* [Material for this exercise]:
▼

(* ===== verification/Prelude.v ===== *)
(** * JerichoOS: a verification development

    JerichoOS is a capability-based microkernel in Rust that runs WebAssembly
    guests on x86-64 and AArch64.  This library is a shallow embedding of its
    kernel sources under [src/src/]: Rust functions are Rocq functions, structs
    are records, enums are inductive types, and the assembly of the context
    switches is run by small interpreters.  Everything is executable.

    ** Conventions

    - A function that can panic or spin for ever returns an [outcome] ([Ok],
      [Panic], [Hang]); [Result] and [Option] are [result] and [option].
    - Integers are [Z].  Where the code adds, subtracts or multiplies at a
      machine width, the model does so with [+u[w]], [-u[w]] and [*u[w]], whose
      overflow panics in a [Dev] build and wraps in a [Release] build; the
      development is parametric in the [Build].
    - Code outside the repository (the [wasmi] interpreter, the [x86_64] crate's
      frames, page tables and descriptor tables, the serial port) is a
      type class of operations and a second one of documented laws, each with a
      concrete instance.
    - Progress messages of the boot sequences are left out; what a guest, a task or an
      AArch64 interrupt prints and what the drivers write to device registers is kept.

    ** The files and what they model

    - [Prelude]: outcomes, machine integers, vectors searched by a key.
    - [Words]: memory as 64-bit words and [repr(C)] records in it.
    - [RoundRobin]: the interface both schedulers implement, and what tasks can
      count on from it alone, a fair share and the same order as any other
      implementation.
    - [Capability] ([capability.rs]): rights, tokens, capability spaces.  Tokens
      are only ever attenuated, ids are fresh.
    - [Syscall] ([syscall.rs]): the dispatcher and its handlers.  Confinement of
      any sequence of calls, panic-freedom, revocation, the rights encoding.
    - [Task] ([task.rs]) and [Scheduler] ([scheduler.rs]): tasks, the ready queue
      and round robin.  The invariant of all reachable states by induction on a
      step relation, the round-robin cycle, bounded waiting, frame properties.
    - [Switch] ([scheduler.rs]): the [asm!] block of [switch_context],
      [task_yield].  A switched-out task comes back as it was, whatever ran and was
      switched between meanwhile; a fresh task enters its wrapper.
    - [TaskEntry] ([scheduler.rs]): the naked [task_entry_wrapper], and what
      happens when a task returns.
    - [Interrupts] ([interrupts.rs]): the timer tick and the interval timer.
    - [Preempt] ([interrupts.rs], [scheduler.rs]): the timer handler and [task_yield] with
      the interrupt controller and the locks of preempted tasks, as a labelled step
      relation (ticks, yields, locking, new and woken tasks) and, over it, histories in
      which tasks also block and end: what one preemption stops, who brings the
      timer back, how it is lost, and an interrupt inside the switch.
    - [Exceptions] ([gdt.rs], [interrupts.rs], [serial.rs]): the descriptor tables,
      every exception handler, and the serial lock they share with the code
      they interrupt; [Serial] ([serial.rs]): the console behind that lock.
    - [Ipc] ([ipc.rs]): endpoints, the registry and its lock, blocking receive.
      A refinement of bounded mailboxes (the abstract specification), fifo
      order, access control, the wake-up of waiters, and the lock order.
    - [WasmRuntime] ([wasm_runtime.rs]): the seven host functions, module
      loading, and delivery.  The sandbox theorem for arbitrary guests, the exact
      behaviour of the host functions, termination and order of delivery.
    - [Demos] ([demos/wasm_tests.rs], [main.rs]): the five demos and the
      self-test, as programs over arbitrary guest modules.  The suite leaves
      only small messages for subscribed clients queued, and comes to its end.
    - [Memory] ([memory.rs], [allocator.rs]): the boot frame allocator behind the
      [FrameAllocator] interface, and the heap mapping that is its client.
    - [Mmu] ([arch/aarch64/mmu.rs]): the translation tables, and the table walk of
      the architecture over them.
    - [Arm] ([exceptions.S], [arch/aarch64/task.rs]): the exception frame and the
      naked [switch_context]; [ArmBoot] ([boot.S], [linker.ld]): the start-up
      code from reset to [kernel_main] and the layout of the image;
      [ArmScheduler] ([arch/aarch64/scheduler.rs], [exceptions.rs]): the task
      table, [handle_irq], the IRQ vector end to end; [ArmVectors]
      ([exceptions.S], [exceptions.rs]): the vector table and the other vectors;
      [ArmTurns]: runs of many timer ticks with arbitrary tasks in between;
      [ArmDevices] ([uart.rs], [gic.rs], [timer.rs]); [ArmConsole]: the copies of the
      UART routines in the other modules and what is printed through them;
      [ArmKernel] ([main_aarch64.rs], [arch/aarch64/mod.rs]): [kernel_main] as a
      composition of all of these; [ArmTasks] ([main_aarch64.rs]): the bodies of the
      demo tasks, compiled, and the console they share while the timer slices them.
    - [Agreement]: the core of [Preempt] and the AArch64 scheduler as instances of the
      round-robin interface, their tasks' fair share, and both run side by side.  A
      turn ends in a yield or a tick on x86-64 and in a tenth tick on AArch64.
    - [Benchmark] ([benchmark.rs], [arch/aarch64/benchmark.rs]): counters and unit
      conversions at 64 bits; the suite and its verdicts.
    - [Boot] ([main.rs]): the self-test of the capability system, and the IPC demo
      as a composition of the scheduler, [task_yield] and the registry.
    - [DemoTicks] ([main.rs], [interrupts.rs]): that demo operation by operation, with
      timer ticks in between and while locks are held; [DemoOrder]: the invariant of
      all its runs, what preemption cannot do to the messages and what it can;
      [DemoProgress]: what is delivered once the ticks stop, by a rank that every other
      move lowers.
    - [Kernel] ([main.rs], [memory.rs]): the x86-64 [kernel_main] as a composition
      of the components above, from power-on to the demo's last message, and what is
      left of that when timer ticks come during the demo.
    - [BuildScript] ([build.rs]): which kernel binary goes into the disk images, and what
      cargo is told.

    How they interact: [Syscall] runs on [Capability]; [Ipc] checks capabilities
    and wakes tasks of [Scheduler]; [Switch] and [Interrupts] drive [Scheduler];
    [Preempt] puts the two under the interrupt controller; [Boot] runs task bodies
    over [Ipc] and [Switch], [DemoTicks] the same bodies on the core of [Preempt]; on
    AArch64, [ArmScheduler] runs over the frames [Arm] saves and restores, [ArmTurns] iterates it, and
    [ArmKernel] starts in the state [ArmBoot] ends in and ends in the one
    [ArmTurns] starts from; [ArmTasks] goes on from there with the tasks' own code.

    ** Bounds and fuel

    - [receive_message_blocking] and [deliver_pending_messages] loop on events
      the kernel does not control; their models take a fuel and answer [None]
      when it runs out.  One more unit than there are pending messages suffices
      for every guest that queues nothing itself ([delivery_terminates]); the
      blocking receive on an empty endpoint never ends, for any fuel
      ([receive_blocking_starves]).
    - The boot code runs as long as its BSS loop needs, a number of steps the
      theorem computes from the layout.
    - The AArch64 [schedule] gets as many steps as there are tasks, which is
      enough ([arm_schedule_spec]).
    - The polling loop of the UART runs on the list of values the flag register
      will answer.

    ** Conditions

    The two theorems on a whole boot hold under conditions that other theorems show to
    be needed.  Guest activations return normally ([EndingGuest], [QuietGuest]): a
    guest can panic the kernel ([guest_panics_kernel]) and a delivery can go on for
    ever ([delivery_may_not_end]).  On x86-64 the heap can be mapped
    ([x86_boot_needs_memory]), and all messages arrive when no tick disturbs the demo
    ([timer_breaks_the_demo]).  On AArch64 no switching tick comes between enabling
    task switching and the jump into the first task ([launch_race]); other ticks there
    are covered.  The demo tasks there are taken as compiled code that keeps its
    state in registers ([ArmTasks.compiled]): a resumed task finds its stack pointer reset
    ([arm_cycle_resumes]).  What is shared fairly on x86-64 is shared among tasks that
    yield ([preempted_core_stalls]), and while none blocks or ends ([timer_lost]).

    ** Not modelled

    What [core::fmt] renders and the serial port's registers, the prebuilt demo
    modules, the machine code of tasks (a parameter that must do what the source's
    loops do), and cache and barrier effects.  The SIMD registers, which the kernel
    neither saves nor uses, are not part of the processor of [Arm], and the stack segment
    register is not part of [Exceptions].  The table walk of [Mmu] is that of
    TTBR0_EL1: addresses outside its range, which TTBR1_EL1 would translate, count as
    faults.  The two boot sequences are followed without their messages and, up to
    the unmasking of interrupts, without interrupts; ticks are followed in [Preempt],
    over arbitrary tasks, in [DemoTicks] for the x86-64 demo, and on AArch64 in
    [ArmKernel] up to the first task and in [ArmTurns] and [ArmTasks] after it.
    Task switching is followed on a single core, with memory as words: records
    that the theorems speak of are assumed not to overlap. *)

From Stdlib Require Strings.Ascii Strings.String.
From Stdlib Require Export ZArith Lia Bool.
From stdpp Require Export base tactics option list gmap.
#[export] Set Default Goal Selector "!".
#[global] Open Scope Z_scope.

(** ** Outcomes of a piece of kernel code

    [Ok a] is a normal return, [Panic] a Rust panic (the kernel's panic
    handlers halt the machine) and [Hang] a spin loop that can never be left,
    such as a [spin::Mutex] taken twice on the only core. *)
Inductive outcome (A : Type) : Type :=
  | Ok (a : A)
  | Panic
  | Hang.
Arguments Ok {A} a.
Arguments Panic {A}.
Arguments Hang {A}.

#[global] Instance outcome_ret : MRet outcome := @Ok.
#[global] Instance outcome_bind : MBind outcome :=
  λ A B f m, match m with Ok a => f a | Panic => Panic | Hang => Hang end.
#[global] Instance outcome_fmap : FMap outcome :=
  λ A B f m, match m with Ok a => Ok (f a) | Panic => Panic | Hang => Hang end.
#[global] Instance outcome_eq_dec {A} `{EqDecision A} : EqDecision (outcome A).
Proof. solve_decision. Defined.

▲

* [Task item]: Wherever "back" occurs in the entries above, copy the line it sits on.

* [Final answer]:
      [task_yield].  A switched-out task comes back as it was, whatever ran and was
      timer back, how it is lost, and an interrupt inside the switch.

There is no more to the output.